If the first and second antennas 41 and 42 are intended to transmit and receive signal at different radio frequencies, then the metal-dielectric structures can be dynamically tunable so that the structures still alter the resonant frequency of the adjacent antenna. One way of accomplishing that dynamic tuning or configuration of an antenna is to place one or more switches 59 at selected locations across one of both of the slots of the metal-dielectric structure. Each switch 59, for example, may be a microelectromechanical system (MEMS) that is controlled by a signal from the tuning control 29. When closed, the respective switch 59 provides an electrical path between the across the slot thereby altering the electrical length of the ring 55 or 56. Such alteration changes the resonant frequency of the metal-dielectric structure and thus also the frequency to which the associated antenna is tuned.

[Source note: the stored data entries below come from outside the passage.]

(** The responses of a read are answers of distinct active replicas. *)
Lemma read_answers rc self res :
  replica_set_ok self → run_read rc self = Ok res →
  ∃ factor condition ps resps, read_factor rc (total_count self) = Some (factor, condition) ∧ ps ⊆+ active_replicas self ∧
    factor ≤ length ps ∧ Forall2 (λ p resp, read_replica self p = Ok resp) ps resps ∧
    (factor = 1 ∧ head resps = Some res ∨ factor ≠ 1 ∧ res = resolve resps condition).
Proof using shuffle_perm.
  intros Hok. rewrite run_read_unfold. destruct (read_factor _ _) as [[factor condition]|]; [|done].
  case_decide as Hlt; [done|]. destruct (loop _ _ _ _ _) as [resps|e|] eqn:Hloop; [|done..]. cbn.
  apply read_loop_sound in Hloop. cbn in Hloop. rewrite take_drop, operations_perm in Hloop by done.
  case_decide as Hlen; [|done]. intros Hres. apply submseteq_Permutation in Hloop as [rest Hperm].
  symmetry in Hperm. apply Permutation_map_inv in Hperm as (ps' & Hps & Hperm).
  symmetry in Hps. apply fmap_app_inv in Hps as (ps & ps2 & Hps & _ & ->). exists factor, condition, ps, resps.
  assert (Forall2 (λ p resp, read_replica self p = Ok resp) ps resps) as Hall.
  { clear -Hps. revert resps Hps. induction ps as [|p ps IH]; intros [|r resps]; try done. cbn. intros [= Hr H].
    constructor; [done|]. by apply IH. }
  split_and!; [done| | |done|].
  - rewrite Hperm. by apply submseteq_inserts_r.
  - by rewrite (Forall2_length _ _ _ Hall).
  - case_decide as H1; [left|right; by injection Hres as <-]. split; [done|]. destruct resps; [done|by injection Hres as <-].
Qed.

Lemma read_live rc self factor condition :
  replica_set_ok self →
  read_factor rc (total_count self) = Some (factor, condition) →
  Forall (λ p, is_soft (read_replica self p) = true) (active_replicas self) →
  factor ≤ length (base.filter (λ p, is_ok (read_replica self p) = true) (active_replicas self)) →
  ∃ res, run_read rc self = Ok res.
Proof using shuffle_perm.
  intros Hok Hfactor Hsoft Henough.
  rewrite run_read_unfold, Hfactor. assert (length (oks (operations self)) =
    length (base.filter (λ p, is_ok (read_replica self p) = true) (active_replicas self))) as Hoks.
  { rewrite (oks_perm _ _ (operations_perm self Hok)). apply length_oks_fmap. }
  assert (factor ≤ length (active_replicas self)) as Hact by (etrans; [exact Henough|apply length_filter]).
  rewrite decide_False by lia. destruct (read_loop_live (length (operations self)) factor (drop (required_reads self factor) (operations self))
    (take (required_reads self factor) (operations self)) []) as (resps & -> & Hlen).
  - rewrite take_drop, operations_perm by done. by apply Forall_fmap.
  - rewrite length_take, length_drop. lia.
  - rewrite length_take, length_operations. unfold required_reads. destruct (active_local self); cbn; lia.
  - rewrite take_drop, Hoks. cbn. lia.
  - cbn. rewrite decide_True by done. case_decide as H1; [|eauto]. destruct resps; [cbn in Hlen; lia|eauto].
Qed.
(** C10: a read returns as soon as enough replicas can answer it: when the active
    replicas give no error that ends the read at once (errors of the request,
    as opposed to failures of a replica) and at least as many of them succeed
    as the consistency of the read asks for, the read succeeds, whichever
    replicas fail and in whatever order their answers arrive. *)
Theorem read_returns rc self factor condition
  (Hok : replica_set_ok self)
  (Hfactor : read_factor rc (total_count self) = Some (factor, condition))
  (Hsoft : Forall (λ p, is_soft (read_replica self p) = true) (active_replicas self))
  (Henough : factor ≤ length (base.filter (λ p, is_ok (read_replica self p) = true) (active_replicas self))) :
  ∃ res, run_read rc self = Ok res.
Proof using shuffle_perm. by eapply read_live. Qed.
End reads.

(** ** Updates and reads *)

Section update_read.
Context {L Res : Type} (shard_id : string) (display_peer : PeerId → string).
Context (remote_update : PeerId → CollectionError + UpdateResult).
Context (shard_update : bool → Shard L → (CollectionError + UpdateResult) * Shard L).
Context (waited : ReplicaSet L → ReplicaSet L) (write_consistency_factor : nat).
Context (read_local : Shard L → result CollectionError Res) (read_remote : PeerId → result CollectionError Res).
Context (shuffle : list PeerId → list PeerId) (next : list (result CollectionError Res) → nat).
Context (resolve : list Res → ResolveCondition → Res).
Abbreviation RS := (ReplicaSet L).
Abbreviation run_update := (update shard_id display_peer remote_update shard_update waited write_consistency_factor).
Abbreviation run_read := (execute_and_resolve_read_operation shard_id display_peer read_local read_remote shuffle next resolve).
Abbreviation has_update := (accepted shard_id display_peer remote_update shard_update).
Abbreviation says_ok := (answered_ok shard_id display_peer remote_update shard_update).

(** C5: an update of a replica set does not panic; if it succeeds then at least
    the configured number of the replicas it was sent to (all of them, when
    there are fewer) accepted it; and once one replica accepted it, whether or
    not the update as a whole succeeds, every replica that this node still
    considers active has it, so that a later read of this node, of whatever
    consistency, is computed from answers of such replicas only.  Assumed:
    no peer becomes active while the update waits for the deactivation of
    those that failed. *)
Theorem update_then_read (self self' : RS) wait r
  (Hok : replica_set_ok self) (Hfactor : 1 ≤ write_consistency_factor)
  (Hwaited : ∀ (self : RS) p, peer_is_active (waited self) p = true → peer_is_active self p = true)
  (Hshuffle : ∀ l, shuffle l ≡ₚ l)
  (Hupdate : run_update wait self = (r, self')) :
  let n := length (base.filter (λ p, says_ok self wait p = true) (targets self)) in
  r ≠ Panic ∧ (∀ res, r = Ok res → 0 < n ∧ write_consistency_factor `min` length (targets self) ≤ n) ∧
  (0 < n → (∀ p, peer_is_active self' p = true → has_update self wait p) ∧
    ∀ rc res, replica_set_ok self' → run_read rc self' = Ok res →
      ∃ condition ps resps, Forall (has_update self wait) ps ∧
        Forall2 (λ p resp, read_replica read_local read_remote self' p = Ok resp) ps resps ∧
        (head resps = Some res ∨ res = resolve resps condition)).
Proof using.
  intros n. pose proof (update_wp shard_id display_peer remote_update shard_update waited write_consistency_factor Hwaited self wait Hok Hfactor) as Hwp.
  cbv zeta in Hwp. fold n in Hwp. unfold sm_wp in Hwp. rewrite Hupdate in Hwp.
  assert (0 < n → ∀ p, peer_is_active self' p = true → has_update self wait p) as Hkept.
  { intros Hn p Hp. destruct r; [by apply Hwp|by apply Hwp|done]. }
  split_and!; [by intros ->|intros res ->; split; tauto|]. intros Hn. split; [by apply Hkept|].
  intros rc res Hok' Hread. destruct (read_answers _ _ _ _ _ _ _ Hshuffle _ _ _ Hok' Hread) as (factor & condition & ps & resps & _ & Hps & _ & Hans & Hres).
  exists condition, ps, resps. split_and!; [|done|naive_solver].
  apply Forall_forall. intros p Hp. apply Hkept; [done|]. eapply elem_of_submseteq in Hp; [|done].
  unfold active_replicas in Hp. by apply list_elem_of_filter in Hp as [? _].
Qed.
End update_read.

Section quorum.
Context {L Num : Type} (shard_id : string) (display_peer : PeerId → string).
Abbreviation Records := (list (PointRecord Num)).
Context (read_local : Shard L → result CollectionError Records) (read_remote : PeerId → result CollectionError Records).
Context (shuffle : list PeerId → list PeerId) (next : list (result CollectionError Records) → nat).
Context (value_eqb : Value Num → Value Num → bool).
Context (value_sym : ∀ x y, value_eqb x y = true → value_eqb y x = true).
Context (value_trans : ∀ x y z, value_eqb x y = true → value_eqb y z = true → value_eqb x z = true).
Abbreviation run_read := (execute_and_resolve_read_operation shard_id display_peer read_local read_remote shuffle next (resolve_records value_eqb)).

(** Two large enough sets of replicas have one in common. *)
Lemma replicas_meet (all ps U : list PeerId) :
  NoDup all → ps ⊆+ all → NoDup U → U ⊆ all → length all < length ps + length U → ∃ p, p ∈ ps ∧ p ∈ U.
Proof using.
  intros Hall Hps HU HUall Hlen. destruct (decide (Exists (.∈ U) ps)) as [Hex|Hno].
  - apply Exists_exists in Hex as (p & ? & ?). eauto.
  - exfalso. assert (NoDup ps) as Hnps.
    { apply submseteq_Permutation in Hps as [k Hk]. rewrite Hk in Hall. by apply NoDup_app in Hall as [? _]. }
    assert (length (ps ++ U) ≤ length all) as Hle; [|rewrite length_app in Hle; lia].
    apply submseteq_length, NoDup_submseteq; [apply NoDup_app; split_and!; [done| |done]|].
    + intros p Hp HpU. apply Hno, Exists_exists. eauto.
    + intros p [Hp|Hp]%elem_of_app; [by eapply elem_of_submseteq|by apply HUall].
Qed.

FIG. 4 illustrates an alternative placement of the metal-dielectric structures for the antennas 41 and 42 in FIG. 2. Instead of placing the sets of metal-dielectric structures 51-54 on the ground plane near the antennas, a set of metal-dielectric structures 61, 62, 63 and 64 is located on the opposite second major surface 40 of the printed circuit board 32. Thus the metal-dielectric structures 61-64 are formed on a non-conductive surface of the substrate 31 underneath the first and second antennas 41 and 42. As with the placement of the structures 51 and 54, each of these metal-dielectric structures 61-64 is located at a position where the current density in the substrate 31, as determined from the antenna emission pattern, is greater than a given threshold level.

As shown in detail in FIG. 6, each metal-dielectric structure 61-64 is formed by a frequency selective surface structure having a pair of concentric rings 83 and 84 of metal that is deposited on that second major surface 40. The inner ring 83 has a gap 85 that is diametrically opposite to the gap 86 in the outer metal ring 84. several switches 87 are placed between the two rings 83 and 84 of the metal-dielectric structure at selected radial locations. Each switch 87 may be a microelectromechanical system (MEMS), for example, that is controlled by a signal from the tuning control 29. When closed, a respective switch 87 provides an electrical path between the inner and outer rings 83 and 84. A tuning circuit 89 can be connected across the gap of one of the two rings instead of using the switches 87.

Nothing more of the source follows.